_Dataset excerpts:_
━━━
Lemma linv_terminalize_own aid o why now l : linv l -> linv (terminalize_own aid o why now l).
Proof.
  intros Hinv. unfold terminalize_own. destruct (attempts l !! aid) as [x|] eqn:Ex; [|done].
  pose proof Hinv as [Hid Hlive Hguard]. split.
  - intros k y Hy. rewrite terminalize_attempts, lookup_tbl_update in Hy.
    destruct (attempts l !! k) as [z|] eqn:E; [|done]. simpl in Hy. inv_eq.
    destruct (fenced _ _ _ _ k z); simpl; auto.
  - intros k y Hy Hl. rewrite terminalize_attempts, lookup_tbl_update in Hy.
    destruct (attempts l !! k) as [z|] eqn:E; [|done]. simpl in Hy. inv_eq.
    destruct (fenced aid _ _ _ k z) eqn:Ef.
    { unfold live in Hl. simpl in Hl. set_solver. }
    destruct (Hlive k z E Hl) as (g & Hg & Hga & Hgr). exists g. split; [|done].
    rewrite terminalize_guards, lookup_tbl_update, Hg. simpl. f_equal.
    destruct (held_by _ _ _ _ g) eqn:Eh; [exfalso|done]. apply held_by_true in Eh as (_ & Ha' & _).
    rewrite Hga in Ha'. inv_eq. rewrite <- not_true_iff_false, fenced_true in Ef. by apply Ef.
  - intros k g a Hg Ha. rewrite terminalize_guards, lookup_tbl_update in Hg.
    destruct (guards l !! k) as [g0|] eqn:Eg; [|done]. simpl in Hg. inv_eq.
    destruct (held_by _ _ _ k g0) eqn:Eh; [done|].
    destruct (Hguard k g0 a Eg Ha) as (y & Hy & Hp & Hr & Ht).
    rewrite terminalize_attempts, lookup_tbl_update, Hy. simpl. eexists; split; [done|].
    destruct (fenced aid _ _ _ a y) eqn:Ef; [exfalso|done]. apply fenced_true in Ef as (-> & _).
    rewrite Ex in Hy. inv_eq. rewrite <- not_true_iff_false, held_by_true in Eh. by apply Eh.
Qed.

Lemma linv_audit cutoff l : linv l -> linv (_prune_ledger_audit cutoff l).
Proof.
  intros [Hid Hlive Hguard]. unfold _prune_ledger_audit. split; simpl.
  - intros aid x Hx. apply lookup_tbl_delete_Some in Hx as [Hx _]. auto.
  - intros aid x Hx Hl. apply lookup_tbl_delete_Some in Hx as [Hx _]. eauto.
  - intros k g aid Hg Ha. destruct (Hguard k g aid Hg Ha) as (x & Hx & ? & ? & Ht). exists x.
    split; [|done]. apply lookup_tbl_delete_Some. split; [done|]. by rewrite bool_decide_false.
Qed.

Lemma not_available k l :
  ~ available k l -> exists g, guards l !! k = Some g /\ g_attempt_id g <> None.
Proof.
  unfold available. intros H. destruct (guards l !! k) as [g|] eqn:E; [|by destruct H].
  exists g. split; [done|]. intros Hg. apply H. intros g' ?. by inv_eq.
Qed.

Lemma claimable_dec rid l : claimable rid l \/ ~ claimable rid l.
Proof.
  unfold claimable. destruct (intents l !! rid) as [i|]; [|right; by intros (? & ? & _)].
  destruct (in_final_outcome i) eqn:E; [right|left; eauto]. intros (i' & ? & ?). by inv_eq.
Qed.

(** The ledger after a claim: unchanged unless it succeeded. *)
Lemma claim_run_cases a l :
  (claim_run a l).2 = l \/
  ((claim_run a l).2 = claimed_ledger a l /\ available (ca_guard_key a) l /\ ~ taken a l).
Proof.
  destruct (decide (available (ca_guard_key a) l)) as [Hav|Hav].
  - destruct (claimable_dec (ca_run_id a) l) as [Hc|Hc].
    + rewrite claim_open by done. destruct (decide (taken a l)); simpl; auto.
    + rewrite claim_no_intent by done. by left.
  - destruct (not_available _ _ Hav) as (g & Hg & Ha). rewrite (claim_held _ _ g) by done. by left.
Qed.

Lemma dispatching_keeps aid rid gen now l : linv l -> linv (_mark_attempt_dispatching aid rid gen now l).
Proof.
  apply linv_fenced. intros x Hx. simpl. split_and!; try done.
  intros _. unfold live. apply list_elem_of_singleton in Hx as ->. set_solver.
Qed.

Lemma claim_for_dispatch_led a d :
  exists l, (l = led d \/ l = (claim_run (claim_args_of a (_pipeline_generation (da_pipeline a) d))
     (_ensure_run_intent (mkIntentArgs (da_run_id a) (da_pipeline a) (da_origin a) (da_flush a) (da_now a)
        (_pipeline_generation (da_pipeline a) d) (Some (da_yaml_text a)) (da_schedule_type a) None) (led d))).2) /\
  (led (_claim_for_dispatch a d).2 = l \/
   led (_claim_for_dispatch a d).2
   = _mark_attempt_dispatching (mint_attempt_id (da_run_id a) (da_ordinal a)) (da_run_id a)
       (_pipeline_generation (da_pipeline a) d) (da_now a) l).
Proof.
  unfold _claim_for_dispatch. destruct (claim_run _ _) as [[c|x] l2]; simpl.
  - destruct (decide _); exists l2; simpl; auto.
  - exists l2; simpl; auto.
Qed.

Lemma lstep_linv o d : linv (led d) -> linv (led (lstep o d)).
Proof.
  intros Hinv. destruct o; cbn [lstep]; try exact Hinv.
  - by apply (linv_same (led d)).
  - destruct (claim_for_dispatch_led a d) as (l & Hl & Heq).
    assert (linv l) as Hli.
    { destruct Hl as [->| ->]; [done|].
      match goal with |- context [claim_run ?ca ?l1] =>
        destruct (claim_run_cases ca l1) as [->|(-> & Hav & Hnt)] end.
      - by apply (linv_same (led d)).
      - apply linv_claimed; try done. by apply (linv_same (led d)). }
    destruct Heq as [->| ->]; [done|by apply dispatching_keeps].
  - apply linv_fenced; [|done]. intros x Hx. simpl. split_and!; try done.
    intros _. unfold live. apply list_elem_of_singleton in Hx as ->. set_solver.
  - apply linv_fenced; [|done]. intros x Hx. simpl. split_and!; try done.
    unfold live; simpl. set_solver.
  - apply (linv_update _ _ (led d)); [|done]. intros k x _. by simpl.
  - by apply linv_terminalize_own.
  - by apply (linv_same (led d)).
  - by apply (linv_same (led d)).
  - by apply (linv_same (led d)).
  - by apply linv_audit.
  - apply (linv_same (led d)); [..|done]; simpl; unfold commit_checkpoint, upsert_checkpoint;
      by repeat (split_match; simpl); inv_eq.
Qed.

Lemma lrun_linv ops d : linv (led d) -> linv (led (lrun ops d)).
Proof.
  revert d; induction ops as [|o ops IH]; intros d Hd; simpl; [done|]. apply IH. by apply lstep_linv.
Qed.

Lemma lrun_empty_linv ops : linv (led (lrun ops empty_mdb)).
Proof. apply lrun_linv, linv_empty. Qed.

(** ** Properties *)

(** One live attempt per pipeline.  Over any history of the controller's
    database operations (claims, dispatches, completions, losses, boot
    resolutions, cancellations, audits), two attempts of the same pipeline
    that are both claimed, dispatching or running are the same attempt. *)
Theorem single_live_attempt ops aid1 x1 aid2 x2 :
  let l := led (lrun ops empty_mdb) in
  attempts l !! aid1 = Some x1 -> live x1 -> attempts l !! aid2 = Some x2 -> live x2 ->
  at_pipeline x1 = at_pipeline x2 -> aid1 = aid2.
Proof.
  intros l H1 L1 H2 L2 Hp. destruct (lrun_empty_linv ops) as [_ Hlive _]. fold l in Hlive.
  destruct (Hlive _ _ H1 L1) as (g1 & Hg1 & Ha1 & _). destruct (Hlive _ _ H2 L2) as (g2 & Hg2 & Ha2 & _).
  rewrite Hp, Hg2 in Hg1. congruence.
Qed.

(** A live attempt is never overtaken.  While an attempt of a pipeline is
    claimed, dispatching, running, or unknown with its guard retained, any
    other dispatch claim for that pipeline is refused, and leaves every
    attempt, guard and queued row as it was. *)
Theorem claim_refused_while_held ops aid g a :
  let d := lrun ops empty_mdb in
  guards (led d) !! da_pipeline a = Some g -> g_attempt_id g = Some aid ->
  mint_attempt_id (da_run_id a) (da_ordinal a) <> aid ->
  (_claim_for_dispatch a d).1 = Ok None /\
  attempts (led (_claim_for_dispatch a d).2) = attempts (led d) /\
  guards (led (_claim_for_dispatch a d).2) = guards (led d) /\
  queue (_claim_for_dispatch a d).2 = queue d.
Proof.
  intros d Hg Ha Hne. unfold _claim_for_dispatch.
  set (l1 := _ensure_run_intent _ _). set (ca := claim_args_of a _).
  rewrite (claim_held ca l1 g); [|done|congruence]. simpl.
  rewrite (decide_False (P := _ /\ _)); [done|].
  rewrite Ha. intros [H _]. inversion H. by apply Hne.
Qed.

(** ** Outcomes are final *)

(** Everything but the worker id, which a late dispatch commit may still fill
    in. *)
Definition same_outcome (x y : attempt) : Prop :=
  at_run_id y = at_run_id x /\ at_pipeline y = at_pipeline x /\ at_ordinal y = at_ordinal x /\
  at_generation y = at_generation x /\ at_fence_token y = at_fence_token x /\
  at_state y = at_state x /\ at_finished_at y = at_finished_at x /\ at_cancel_reason y = at_cancel_reason x.

#[export] Instance same_outcome_preorder : PreOrder same_outcome.
Proof. split; [by intros x|]. unfold same_outcome. intros x y z. intuition congruence. Qed.

Definition is_audit (o : lop) : bool := match o with LAudit _ => true | _ => false end.

Section final.
Context (aid : string) (x : attempt).
Hypothesis terminal : at_state x = STerminal.

Definition ended (l : ledger) : Prop := exists y, attempts l !! aid = Some y /\ same_outcome x y.

Lemma ended_same l l' : attempts l' = attempts l -> ended l -> ended l'.
Proof. unfold ended. by intros ->. Qed.

(** A fenced update that never selects a terminal row. *)
Lemma ended_fenced a rid gen from f l :
  STerminal ∉ from -> ended l -> ended (set_attempts (tbl_update (fenced a rid gen from) f) l).
Proof.
  intros Hfrom (y & Hy & Hs). exists y. split; [|done]. simpl. rewrite lookup_tbl_update, Hy. simpl.
  destruct (fenced _ _ _ _ aid y) eqn:E; [|done]. apply fenced_true in E as (_ & _ & _ & Hst).
  destruct Hs as (_ & _ & _ & _ & _ & Hst' & _). rewrite Hst', terminal in Hst. done.
Qed.

Lemma ended_claim ca l : ended l -> ended (claim_run ca l).2.
Proof.
  intros Hl. destruct (claim_run_cases ca l) as [->|(-> & _ & Hnt)]; [done|].
  destruct Hl as (y & Hy & Hs). exists y. split; [|done]. simpl.
  rewrite lookup_insert_ne; [done|]. intros Heq. apply Hnt. exists aid, y. auto.
Qed.

Lemma lstep_ended o d : is_audit o = false -> ended (led d) -> ended (led (lstep o d)).
Proof.
  intros Ho Hd. destruct o; cbn [lstep] in *; try exact Hd; try done.
  - destruct (claim_for_dispatch_led a d) as (l & Hl & Heq).
    assert (ended l) as Hli.
    { destruct Hl as [->| ->]; [done|]. apply ended_claim. by apply (ended_same (led d)). }
    destruct Heq as [->| ->]; [done|]. by apply ended_fenced; [set_solver|].
  - by apply ended_fenced; [set_solver|].
  - by apply ended_fenced; [set_solver|].
  - destruct Hd as (y & Hy & Hs). simpl. unfold ended. simpl. rewrite lookup_tbl_update, Hy. simpl.
    eexists; split; [done|]. by destruct (_ && _)%bool.
  - simpl. unfold terminalize_own. destruct (attempts (led d) !! aid0) as [z|]; [|done].
    apply (ended_same (set_attempts (tbl_update (fenced aid0 (at_run_id z) (at_generation z)
      [SClaimed; SDispatching; SRunning]) (terminal_attempt now why)) (led d)));
      [apply terminalize_attempts|]. by apply ended_fenced; [set_solver|].
  - apply (ended_same (led d)); [|done]. simpl. unfold commit_checkpoint, upsert_checkpoint.
    by repeat (split_match; simpl); inv_eq.
Qed.
End final.

Definition settled (rid : string) (i : intent) (l : ledger) : Prop := intents l !! rid = Some i.

Lemma settled_update rid i p f l :
  (forall k j, p k j = true -> in_final_outcome j = None) ->
  in_final_outcome i <> None -> settled rid i l -> settled rid i (set_intents (tbl_update p f) l).
Proof.
  intros Hp Hi H. unfold settled in *. simpl. rewrite lookup_tbl_update, H. simpl. f_equal.
  destruct (p rid i) eqn:E; [|done]. by apply Hp in E.
Qed.

Lemma unresolved_open rid k i : unresolved rid k i = true -> in_final_outcome i = None.
Proof. unfold unresolved. intros H. by bool_to_prop. Qed.

Lemma settled_ensure rid i a l :
  in_final_outcome i <> None -> settled rid i l -> settled rid i (_ensure_run_intent a l).
Proof.
  unfold settled. intros Hi H. unfold _ensure_run_intent. simpl.
  destruct (decide (ia_run_id a = rid)) as [<-|Hne].
  - rewrite H. by rewrite decide_False.
  - destruct (intents l !! ia_run_id a); [destruct (decide _)|]; rewrite ?lookup_insert_ne by done; done.
Qed.

Lemma settled_claim rid i a l :
  in_final_outcome i <> None -> settled rid i l -> settled rid i (claim_run a l).2.
Proof.
  intros Hi H. destruct (claim_run_cases a l) as [->|(-> & _ & _)]; [done|].
  apply (settled_update _ _ (unresolved (ca_run_id a)) _ (set_guards _ l)); [|done|done].
  intros k j. apply unresolved_open.
Qed.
━━━
_WHAT YOU NEED TO DO:_
Copy out only the lines of the records above from the one with "unfold live in" through the one with "rewrite Hga in", exactly as they stand, both included.

_TASK OUTPUT:_
    { unfold live in Hl. simpl in Hl. set_solver. }
    destruct (Hlive k z E Hl) as (g & Hg & Hga & Hgr). exists g. split; [|done].
    rewrite terminalize_guards, lookup_tbl_update, Hg. simpl. f_equal.
    destruct (held_by _ _ _ _ g) eqn:Eh; [exfalso|done]. apply held_by_true in Eh as (_ & Ha' & _).
    rewrite Hga in Ha'. inv_eq. rewrite <- not_true_iff_false, fenced_true in Ef. by apply Ef.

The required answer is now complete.